= Goal of the exercise =
If a line of the records holds the word "Fpre", copy it out.

(Collected data entries)
Lemma contains_strip (s k : text) :
  solid k = true -> contains (strip s) k = contains s k.
Proof.
  intros S. apply eq_true_iff_eq. rewrite !contains_spec. split.
  - intros (a & b & E). unfold strip in E.
    destruct (rstrip_prefix (lstrip s)) as [b' E'].
    destruct (lstrip_suffix s) as [a' E''].
    exists (a' ++ a), (b ++ b'). rewrite E'', E', E.
    now rewrite <- !app_assoc.
  - intros (a & b & ->).
    destruct (solid_split k S) as (c & k' & -> & C & d & k'' & Er & D).
    unfold strip, rstrip.
    destruct (lstrip_keeps a (k' ++ b) c C) as [a' L].
    change (a ++ (c :: k') ++ b) with (a ++ c :: k' ++ b). rewrite L.
    assert (E1 : rev (a' ++ c :: k' ++ b) = rev b ++ d :: k'' ++ rev a').
    { change (a' ++ c :: k' ++ b) with (a' ++ (c :: k') ++ b).
      rewrite !rev_app_distr, Er, <- app_assoc. reflexivity. }
    rewrite E1.
    destruct (lstrip_keeps (rev b) (k'' ++ rev a') d D) as [b' R].
    rewrite R.
    assert (E2 : b' ++ d :: k'' ++ rev a' = rev (a' ++ (c :: k') ++ rev b')).
    { rewrite !rev_app_distr, rev_involutive, Er, <- app_assoc. reflexivity. }
    rewrite E2, rev_involutive. now exists a', (rev b').
Qed.

Lemma count_present_strip (s : text) (ks : list text) :
  forallb solid ks = true -> count_present (strip s) ks = count_present s ks.
Proof.
  induction ks as [|k ks IH]; simpl; [reflexivity|].
  intros S. apply andb_true_iff in S as [S1 S2].
  now rewrite contains_strip, IH.
Qed.

Lemma catalog_solid (p : pattern) : In p patterns -> forallb solid (keywords p) = true.
Proof.
  assert (A : forallb (fun p => forallb solid (keywords p)) patterns = true)
    by (vm_compute; reflexivity).
  rewrite forallb_forall in A. apply A.
Qed.

Lemma matches_strip (s : text) (p : pattern) :
  In p patterns -> matches (strip s) p = matches s p.
Proof. intros I. apply count_present_strip, catalog_solid, I. Qed.

Lemma count_present_all (s : text) (ks : list text) :
  forallb (contains s) ks = true -> count_present s ks = length ks.
Proof.
  induction ks as [|k ks IH]; simpl; [reflexivity|].
  intros A. apply andb_true_iff in A as [-> A]. now rewrite IH.
Qed.

Lemma count_present_none (s : text) (ks : list text) :
  (forall k, In k ks -> contains s k = false) -> count_present s ks = 0%nat.
Proof.
  induction ks as [|k ks IH]; simpl; [reflexivity|].
  intros A. rewrite (A k) by auto. rewrite IH; auto.
Qed.

Lemma find_best_below (q : text) (ps : list pattern) (st : option pattern * nat) (c : nat) :
  (snd st < c)%nat -> Forall (fun p => (matches q p < c)%nat) ps ->
  (snd (find_best q ps st) < c)%nat.
Proof.
  intros B F. revert st B. induction F as [|p ps Hp F IH]; intros st B; simpl; [exact B|].
  apply IH. unfold best_step.
  destruct ((snd st <? matches q p)%nat && (0 <? matches q p)%nat); simpl; assumption.
Qed.

Lemma find_best_keep (q : text) (ps : list pattern) (st : option pattern * nat) :
  Forall (fun p => (matches q p <= snd st)%nat) ps -> find_best q ps st = st.
Proof.
  induction 1 as [|p ps Hp F IH]; simpl; [reflexivity|].
  assert (K : best_step q st p = st).
  { unfold best_step.
    apply Nat.ltb_ge in Hp. cbv zeta. now rewrite Hp. }
  rewrite K. exact IH.
Qed.

(** The loop returns the first entry whose count is the greatest. *)
Lemma find_best_select (q : text) (pre post : list pattern) (e : pattern) :
  (0 < matches q e)%nat ->
  Forall (fun p => (matches q p < matches q e)%nat) pre ->
  Forall (fun p => (matches q p <= matches q e)%nat) post ->
  find_best q (pre ++ e :: post) (None, 0%nat) = (Some e, matches q e).
Proof.
  intros P Fpre Fpost. unfold find_best. rewrite fold_left_app. simpl.
  pose proof (find_best_below q pre (None, 0%nat) (matches q e) P Fpre) as B.
  unfold find_best in B.
  assert (K : best_step q (fold_left (best_step q) pre (None, 0%nat)) e
              = (Some e, matches q e)).
  { set (st := fold_left (best_step q) pre (None, 0%nat)) in *.
    unfold best_step. cbv zeta.
    apply Nat.ltb_lt in B. apply Nat.ltb_lt in P. now rewrite B, P. }
  rewrite K. apply (find_best_keep q post (Some e, matches q e)). exact Fpost.
Qed.

Lemma catalog_keywords (p : pattern) : In p patterns -> (0 < length (keywords p))%nat.
Proof.
  intros I. simpl in I.
  repeat (destruct I as [<-|I]; [simpl; lia|]). destruct I.
Qed.

(** C5 (as amended).  When the lower-cased query contains all keywords of a
    catalog entry, every earlier entry has fewer of its keywords in the query
    than that entry has keywords, and no later entry has more, the translator
    returns that entry's code. *)
Theorem parse_query_locally_best_entry
    (q : text) (cols : list string) (pre post : list pattern) (e : pattern) :
  patterns = pre ++ e :: post ->
  all_present (lower q) e = true ->
  Forall (fun p => (matches (lower q) p < length (keywords e))%nat) pre ->
  Forall (fun p => (matches (lower q) p <= length (keywords e))%nat) post ->
  parse_query_locally q cols = (code e, None).
Proof.
  intros E A Fpre Fpost.
  assert (Ie : In e patterns) by (rewrite E; apply in_or_app; simpl; auto).
  assert (Me : matches (strip (lower q)) e = length (keywords e)).
  { rewrite matches_strip by exact Ie. now apply count_present_all. }
  unfold parse_query_locally. rewrite E.
  rewrite find_best_select.
  - reflexivity.
  - rewrite Me. now apply catalog_keywords.
  - rewrite Me. rewrite List.Forall_forall in Fpre |- *. intros p I.
    rewrite matches_strip; [now apply Fpre|].
    rewrite E. apply in_or_app. auto.
  - rewrite Me. rewrite List.Forall_forall in Fpost |- *. intros p I.
    rewrite matches_strip; [now apply Fpost|].
    rewrite E. apply in_or_app. simpl. auto.
Qed.

Lemma parse_query_locally_best_entry_witness :
  parse_query_locally (txt "sales in july") ["date"; "region"; "sales"]
  = (txtq "result = df[df[`date`].dt.month == 7]", None).
Proof.
  apply (parse_query_locally_best_entry (txt "sales in july") ["date"; "region"; "sales"]
           (firstn 4 patterns) (skipn 5 patterns)
           (Pattern [txt "sales"; txt "july"]
                    (txtq "result = df[df[`date`].dt.month == 7]") "Sales in July")).
  - reflexivity.
  - reflexivity.
  - repeat first [apply List.Forall_nil | apply List.Forall_cons; [vm_compute; lia|]].
  - repeat first [apply List.Forall_nil | apply List.Forall_cons; [vm_compute; lia|]].
Defined.

(** C5 (as stated) fails: the lower-cased query [sales by july] contains all
    keywords of the July entry and of no other entry, and the translator
    returns the code of the first entry, which ties with it at two keywords. *)
Lemma sole_full_entry_not_returned :
  ~ (forall (q : text) (cols : list string) (e : pattern),
       In e patterns ->
       all_present (lower q) e = true ->
       (forall e', In e' patterns -> all_present (lower q) e' = true -> e' = e) ->
       parse_query_locally q cols = (code e, None)).
Proof.
  intros H.
  specialize (H (txt "sales by july") []
                (Pattern [txt "sales"; txt "july"]
                         (txtq "result = df[df[`date`].dt.month == 7]") "Sales in July")).
  assert (R : parse_query_locally (txt "sales by july") []
              = (txtq "result = df.groupby(`region`)[`sales`].sum().reset_index()", None))
    by (vm_compute; reflexivity).
  rewrite R in H. clear R.
  assert (D : (txtq "result = df.groupby(`region`)[`sales`].sum().reset_index()", @None string)
              <> (txtq "result = df[df[`date`].dt.month == 7]", None))
    by (vm_compute; discriminate).
  apply D, H; clear D H.
  - simpl. tauto.
  - reflexivity.
  - intros e' I A. simpl in I.
    repeat (destruct I as [<-|I]; [first [reflexivity | vm_compute in A; discriminate]|]).
    destruct I.
Qed.

Lemma parse_query_locally_no_error (q : text) (cols : list string) :
  exists c, parse_query_locally q cols = (c, None).
Proof.
  unfold parse_query_locally.
  destruct (fst (find_best (strip (lower q)) patterns (None, 0%nat))); eauto.
Qed.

= Exercise answer =
  intros P Fpre Fpost. unfold find_best. rewrite fold_left_app. simpl.
  pose proof (find_best_below q pre (None, 0%nat) (matches q e) P Fpre) as B.
  intros E A Fpre Fpost.
  - rewrite Me. rewrite List.Forall_forall in Fpre |- *. intros p I.
    rewrite matches_strip; [now apply Fpre|].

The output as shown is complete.